Bug 65452

Summary: NotOLE2FileException not thrown in POI 5.0.0 by opening an XML-RAW File with WorkbookFactory.create()
Product: POI Reporter: johannes.summerer
Component: POIFSAssignee: POI Developers List <dev>
Status: RESOLVED FIXED    
Severity: regression    
Priority: P2    
Version: 5.0.0-FINAL   
Target Milestone: ---   
Hardware: PC   
OS: All   
Attachments: An Example File for this case

Description johannes.summerer 2021-07-15 14:06:34 UTC
Created attachment 37957 [details]
An Example File for this case

Hi everybody,

We use poi lib to consolidate different Excel files from different sources. Among other filetypes, RAW-XML files with the extension .xls are also available as a special case.

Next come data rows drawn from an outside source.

(* ===== verification/ManagerSpec.v ===== *)
(** What the manager guarantees: events wake the reconcilers that depend on
    the object, and a sandbox that is neither ready nor finished keeps coming
    back. *)

From S2P Require Import Prelude GoStrings K8s Apis Store StoreFacts Patch Persist Concrete.
From S2P Require Import StoreSpec Core Driver Mapping Build Reconciler ConcreteApi Cascade Pvc.
From S2P Require Import Sandbox SandboxSpec Claim ClaimSpec WarmPool WarmPoolSpec Manager.
Local Open Scope string_scope.

Section wire.
Context {U P D : Type} `{UnstructuredLaws U} `{Codec U} `{Persister P}.
Context `{Oracle} `{GoRuntime} `{PatchLib} `{!Converter U} `{Driver D} `{ConditionLib}.
Context `{SandboxAPI} `{ErrorText}.
#[local] Notation World := (world U P D).
Context (r : Reconcilers) (env : nat → World → World).
Implicit Types (w : World) (u : U) (sb : Sandbox).

(** ** Events reach the right reconciler *)

(** An event on [obj] of [g] has [fn] run for [ns]/[name]. *)
Definition wakes (m : list (controller U World)) g (obj : U)
  (fn : string → string → World → World * res rec_error Result) (ns name : string) : Prop :=
  ∃ c k, c ∈ m ∧ c_reconcile c = fn ∧ QAdd k ∈ on_event c g obj ∧ splitKey k = (ns, name).

Lemma splitKey_key ns name : no_byte slash ns = true → splitKey (ns +:+ "/" +:+ name) = (ns, name).
Proof. intros Hns. unfold splitKey, split_n2. by rewrite cut_sep. Qed.

Lemma key_nonempty (ns name : string) : ns +:+ "/" +:+ name ≠ "".
Proof. by destruct ns. Qed.

Lemma on_event_add (c : controller U World) g (obj : U) src k :
  src ∈ watches c → src_gvr src = g → k ∈ src_map src obj → k ≠ "" → QAdd k ∈ on_event c g obj.
Proof.
  intros Hs Hg Hk Hne. unfold on_event. apply list_elem_of_bind. exists src. split.
  - unfold watch_calls. apply list_elem_of_fmap_2. by apply list_elem_of_filter.
  - by apply list_elem_of_filter.
Qed.

Lemma wakes_intro m (c : controller U World) g obj src ns name :
  c ∈ m → src ∈ watches c → src_gvr src = g → no_byte slash ns = true →
  (ns +:+ "/" +:+ name) ∈ src_map src obj → wakes m g obj (c_reconcile c) ns name.
Proof.
  intros Hc Hs Hg Hns Hk. exists c, (ns +:+ "/" +:+ name). split_and!; [done|done| |by apply splitKey_key].
  eapply on_event_add; eauto using key_nonempty.
Qed.

(** C32. A change of a sandbox reaches everyone who depends on it: the sandbox
    reconciler runs for its name, and the claim and the warm pool that own it
    are reconciled under their own names; a container event runs the
    reconciler of the sandbox it belongs to. *)
Theorem event_wakes_owner u :
  no_byte slash (GetNamespace u) = true →
  let m := Wire r env NewManager in
  wakes m SandboxGVR u (reconcileSandbox r) (GetNamespace u) (GetName u) ∧
  (∀ i ref, list_find (λ o, or_Kind o = "SandboxClaim") (GetOwnerReferences u) = Some (i, ref) →
     wakes m SandboxGVR u (reconcileClaim env) (GetNamespace u) (or_Name ref)) ∧
  (∀ i ref, list_find (λ o, or_Kind o = "SandboxWarmPool") (GetOwnerReferences u) = Some (i, ref) →
     wakes m SandboxGVR u reconcileWarmPool (GetNamespace u) (or_Name ref)) ∧
  (∀ ev, de_Sandbox ev ≠ "" → no_byte slash (de_Namespace ev) = true →
     ∃ c k, on_driver_event ev m = Some (c, QAdd k) ∧ c_reconcile c = reconcileSandbox r ∧
            splitKey k = (de_Namespace ev, de_Sandbox ev)).
Proof.
  intros Hns m. split_and!.
  - eapply (wakes_intro m (mkController "sandbox" SandboxGVR (reconcileSandbox r) 4 []));
      [left|left|done|done|]. simpl. by left.
  - intros i ref Hf. eapply (wakes_intro m (mkController "sandboxclaim" SandboxClaimGVR (reconcileClaim env) 4
      [Source SandboxGVR (ownerMap "SandboxClaim")])); [right; left|right; left|done|done|].
    simpl. unfold ownerMap. rewrite Hf. by left.
  - intros i ref Hf. eapply (wakes_intro m (mkController "sandboxwarmpool" WarmPoolGVR reconcileWarmPool 2
      [Source SandboxGVR (ownerMap "SandboxWarmPool")])); [right; right; left|right; left|done|done|].
    simpl. unfold ownerMap. rewrite Hf. by left.
  - intros ev Hs Hev. unfold on_driver_event. rewrite decide_False by done.
    eexists _, _. split; [reflexivity|]. split; [done|by apply splitKey_key].
Qed.

(** ** A sandbox that is not there yet comes back *)

Lemma requeue_pos wall sb c :
  IsStatusConditionTrue c CondReady = false → IsStatusConditionTrue c CondFinished = false →
  (0 < RequeueAfter (running_requeue wall sb c))%Z.
Proof.
  unfold running_requeue, expiryRequeue, Until, clamp_i64, readyRequeue, maxDur, second, millisecond.
  change (IsStatusConditionPresentAndEqual c CondFinished ConditionTrue)
    with (IsStatusConditionTrue c CondFinished). intros -> ->.
  destruct (sb_ShutdownTime sb) as [exp|]; cbn [RequeueAfter no_requeue negb andb orb]; [|done].
  repeat match goal with |- context [(?a <? ?b)%Z] => destruct (Z.ltb_spec a b)
                       | |- context [(?a =? ?b)%Z] => destruct (Z.eqb_spec a b) end;
    cbn [RequeueAfter orb andb]; lia.
Qed.

(** The last write of a pass: a status that is Ready or Finished. *)
Definition reported_done u w' : Prop :=
  ∃ (st : SandboxStatus) w1, w' = (writeStatus SandboxGVR u st w1).1 ∧
    (IsStatusConditionTrue (ss_Conditions st) CondReady = true ∨
     IsStatusConditionTrue (ss_Conditions st) CondFinished = true).

Definition comes_back u (out : res rec_error Result) w' : Prop :=
  match out with Ok res => (0 < RequeueAfter res)%Z ∨ reported_done u w' | Err _ => True end.

Lemma back_volumes_requeue u sb vols w w' out :
  back_volumes u sb vols w = (w', Some out) → comes_back u out w'.
Proof.
  revert w; induction vols as [|v vols IH]; intros w; simpl; [done|].
  destruct (vo_PersistentVolumeClaim v) as [src|]; [|apply IH].
  destruct (Get PVCGVR _ _ _) as [pu|e].
  - destruct (drv _ _) as [w1 [x|e]]; [apply IH|]. by intros [= _ <-].
  - destruct (IsNotFound e); [|by intros [= _ <-]].
    destruct (writeStatus _ _ _ _) as [w1 [x|e']]; intros [= _ <-]; [by left|done].
Qed.

Lemma finishRunning_requeue u sb pod info w w' out :
  finishRunning r u sb pod info w = (w', out) → comes_back u out w'.
Proof.
  unfold finishRunning. destruct (probe_container _ _ _) as [w1 probe].
  set (st := running_status _ _ _ _ _ _). destruct (writeStatus SandboxGVR u st w1) as [w2 e] eqn:E.
  intros [= <- <-]. destruct e as [x|e]; [|done]. simpl.
  destruct (IsStatusConditionTrue (ss_Conditions st) CondReady) eqn:Hr;
    [right; exists st, w1; rewrite E; auto|].
  destruct (IsStatusConditionTrue (ss_Conditions st) CondFinished) eqn:Hf;
    [right; exists st, w1; rewrite E; auto|].
  left. by apply requeue_pos.
Qed.

Lemma reconcileRunning_requeue u sb w w' out :
  reconcileRunning r u sb w = (w', out) → comes_back u out w'.
Proof.
  assert (Hfail : ∀ msg w0, (let '(w1, res) := failReady u sb msg w0 in (w1, Ok res)) = (w', out) → comes_back u out w').
  { intros msg w0. unfold failReady. intros [= _ <-]. by left. }
  unfold reconcileRunning. case_decide; [by apply Hfail|].
  destruct (foldl _ _ _) as [w1 pod]. destruct (back_volumes _ _ _ _) as [w2 [o|]] eqn:Eb.
  { intros [= <- <-]. by eapply back_volumes_requeue. }
  destruct (ensureImage _ _ _) as [w3 [x|e]]; [|apply Hfail].
  destruct (get_container _ _ _ _) as [w4 [info|msg|e]].
  - apply finishRunning_requeue.
  - apply Hfail.
  - by intros [= _ <-].
Qed.

(** C31. Liveness: a worker that takes the key of a sandbox that should be
    running never loses it.  Unless the process panics, either the pass ends
    by reporting the sandbox Ready or Finished, or the key is put back on the
    queue, delayed or rate-limited. *)
Theorem unready_comes_back ns name w w' calls u sb :
  let c := mkController "sandbox" SandboxGVR (reconcileSandbox r) 4 [] in
  let k := ns +:+ "/" +:+ name in
  no_byte slash ns = true → Get SandboxGVR ns name (w_store w) = Ok u → FromUnstructured u = Some sb →
  orphaned u w = false → (∀ exp, sb_ShutdownTime sb = Some exp → w_now w < exp)%Z →
  sb_OperatingMode sb ≠ OperatingModeSuspended →
  process (U := U) c k w = (w', Some calls) →
  (∃ d, 0 < d ∧ QAddAfter k d ∈ calls)%Z ∨ QAddRateLimited k ∈ calls ∨ reported_done u w'.
Proof.
  intros c k Hns Hg Hu Ho Hexp Hmode. unfold process, k. rewrite splitKey_key by done.
  cbn [c c_reconcile]. unfold reconcileSandbox. rewrite Hg, Hu, Ho.
  assert (match sb_ShutdownTime sb with Some exp => negb (w_now w <? exp)%Z | None => false end = false) as ->.
  { destruct (sb_ShutdownTime sb) as [exp|]; [|done]. by rewrite (proj2 (Z.ltb_lt _ _) (Hexp _ eq_refl)). }
  rewrite decide_False by done. destruct (reconcileRunning r u sb w) as [w1 out] eqn:E.
  pose proof (reconcileRunning_requeue _ _ _ _ _ E) as Hc. intros Ep.
  destruct out as [res|e].
  - apply pair_eq in Ep as [<- [= <-]]. destruct Hc as [Hc|Hc]; [left|by right; right].
    exists (RequeueAfter res). split; [done|]. rewrite (proj2 (Z.ltb_lt _ _) Hc). right. by left.
  - right. left. destruct e; simplify_eq; by left.
Qed.
End wire.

These files were catched with a try-catch and the exception NotOLE2FileException. On the catch part we passed on that stuff to Tika for further processing. Up to version 4.1.2, this worked very well.

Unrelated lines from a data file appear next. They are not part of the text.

(* ===== verification/Workers.v ===== *)
(** [internal/reconciler/manager.go], the running part: the goroutines of
    [Start], which watch and work on one queue per controller.

    The queue is client-go's: [WorkQueue] is its interface and [WorkQueueLaws]
    what its documentation promises (items are handed out in the order they were
    added, an item added again before it is handed out is handed out once, an
    item added while it is being processed is handed out again afterwards).  A
    controller at work is a queue, the key each worker is busy with, and the
    world; [cstep] takes any interleaving of its goroutines with the rest of the
    program. *)

From S2P Require Import Prelude GoStrings K8s Apis Store Concrete Core Driver Build Reconciler Manager.
From stdpp Require Import gmap.
Local Open Scope string_scope.

(** ** The queue *)

Class WorkQueue (Q : Type) := {
  q_Add : string → Q → Q;
  q_AddRateLimited : string → Q → Q;
  q_AddAfter : string → Z → Q → Q;
  q_Forget : string → Q → Q;
  q_Done : string → Q → Q;
  (** [None] when [Get] blocks *)
  q_Get : Q → option (string * Q);
  (** the delay of a key has passed *)
  q_due : string → Q → Q;
  (** what the documentation speaks of: the keys in line, those added while
      they were processed, those being processed, and the delayed ones *)
  q_line : Q → list string;
  q_redo : Q → gset string;
  q_busy : Q → gset string;
  q_later : Q → gset string;
}.

(** [Add] seen through the four views. *)
Definition added (k : string) (line : list string) (redo busy : gset string) : list string * gset string :=
  if decide (k ∈ line ∨ k ∈ redo) then (line, redo)
  else if decide (k ∈ busy) then (line, {[k]} ∪ redo) else ((line ++ [k])%list, redo).

Class WorkQueueLaws (Q : Type) `{WorkQueue Q} := {
  add_view : ∀ k q, let q' := q_Add k q in
    (q_line q', q_redo q') = added k (q_line q) (q_redo q) (q_busy q) ∧
    q_busy q' = q_busy q ∧ q_later q' = q_later q;
  later_view : ∀ k q q', q' = q_AddRateLimited k q ∨ (∃ d, (0 < d)%Z ∧ q' = q_AddAfter k d q) →
    q_line q' = q_line q ∧ q_redo q' = q_redo q ∧ q_busy q' = q_busy q ∧ q_later q' = {[k]} ∪ q_later q;
  forget_view : ∀ k q, let q' := q_Forget k q in
    q_line q' = q_line q ∧ q_redo q' = q_redo q ∧ q_busy q' = q_busy q ∧ q_later q' = q_later q;
  done_view : ∀ k q, let q' := q_Done k q in
    q_line q' = (q_line q ++ (if decide (k ∈ q_redo q) then [k] else []))%list ∧
    q_redo q' = q_redo q ∖ {[k]} ∧ q_busy q' = q_busy q ∖ {[k]} ∧ q_later q' = q_later q;
  get_view : ∀ q, match q_Get q with
    | None => q_line q = []
    | Some (k, q') => q_line q = k :: q_line q' ∧ q_redo q' = q_redo q ∧
        q_busy q' = {[k]} ∪ q_busy q ∧ q_later q' = q_later q
    end;
  due_view : ∀ k q, k ∈ q_later q → let q' := q_due k q in
    (q_line q', q_redo q') = added k (q_line q) (q_redo q) (q_busy q) ∧
    q_busy q' = q_busy q ∧ q_later q' = q_later q ∖ {[k]};
}.

Section workers.
Context {U W Q : Type} `{Unstructured U} `{WorkQueueLaws Q}.
Implicit Types (q : Q) (w : W) (c : controller U W) (k : string).

(** The calls of a controller on its queue. *)
Definition run_call q (x : qcall) : Q :=
  match x with
  | QAdd k => q_Add k q
  | QForget k => q_Forget k q
  | QAddRateLimited k => q_AddRateLimited k q
  | QAddAfter k d => q_AddAfter k d q
  | QDone k => q_Done k q
  end.
Definition run_calls (xs : list qcall) q : Q := foldl run_call q xs.

Record cstate := mkC { ct_world : W; ct_queue : Q; ct_workers : list (option string) }.
Implicit Types s : cstate.

(** [Start]: as many idle workers as the controller asks for. *)
Definition start c w q : cstate := mkC w q (replicate (Z.to_nat (c_workers c)) None).

Inductive label :=
| LEvent (calls : list qcall)
| LTake (i : nat) (k : string)
| LFinish (i : nat) (k : string) (calls : list qcall)
| LDue (k : string)
| LOther.
Implicit Types (l : label) (ls : list label).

Unfortunately, as of POI 5.0.0, the WorkbookFactory no longer throws this exception in the respective error case. Much more is delivered back a null value instead of an workbook.

I was able to see a change in the FileMagic class, which seems to be used for this.

The constants OOXML_FILE_HEADER and RAW_XML_FILE_HEADER from POIFSConstants no longer exist. 
Therefor the values are given directly to the ENUMS in the FileMagic class. But the type of the value is no longer an array of bytes.

it may be possible that this is causing the error, but i'm not sure.

Anyway, the enums BIFF2 and BIFF3 is also changing the explizit declariton to the type byte[].

Thx for any help in advance!

Code Snip:

Workbook myWorkBook;
File xls = new File("Example.XLS");

try {
        myWorkBook = WorkbookFactory.create(xls);
      } catch (NotOLE2FileException ex) {
        if (ex.getMessage().contains("The supplied data appears to be a raw XML file")) {
          return MyTika.parseHTMLandXMLTable(xls);
        } else if (ex.getMessage().contains("Invalid header signature")) {
          return MyTika.parseHTMLandXMLTable(xls);
        } else throw ex;
      }
Comment 1 PJ Fanning 2021-10-10 09:47:43 UTC
An observation - WorkbookFactory.create(InputStream) does fail as expected - an IOException("Can't open workbook - unsupported file type: XML') for the attached file
Comment 2 PJ Fanning 2021-10-10 09:58:50 UTC
added a fix for POI 5.1.0 - r1894097
Comment 3 PJ Fanning 2021-10-10 10:02:05 UTC
PS the new change is an IOException not an NotOLE2FileException - to keep the behaviour consistent with other WorkbookFactory create methods
Comment 4 Andreas Beeker 2021-10-10 11:46:14 UTC
The POIDocument Factories should behave the same way. please decide if this is handled on this entry or a new one.
Comment 5 PJ Fanning 2021-10-10 12:44:03 UTC
This issue was raised about one factory - WorkbookFactory - and its create methods that are not consistent in POI 5.0.0. 

Would it be possible to track changes for other factories on a separate issue and specify the factories?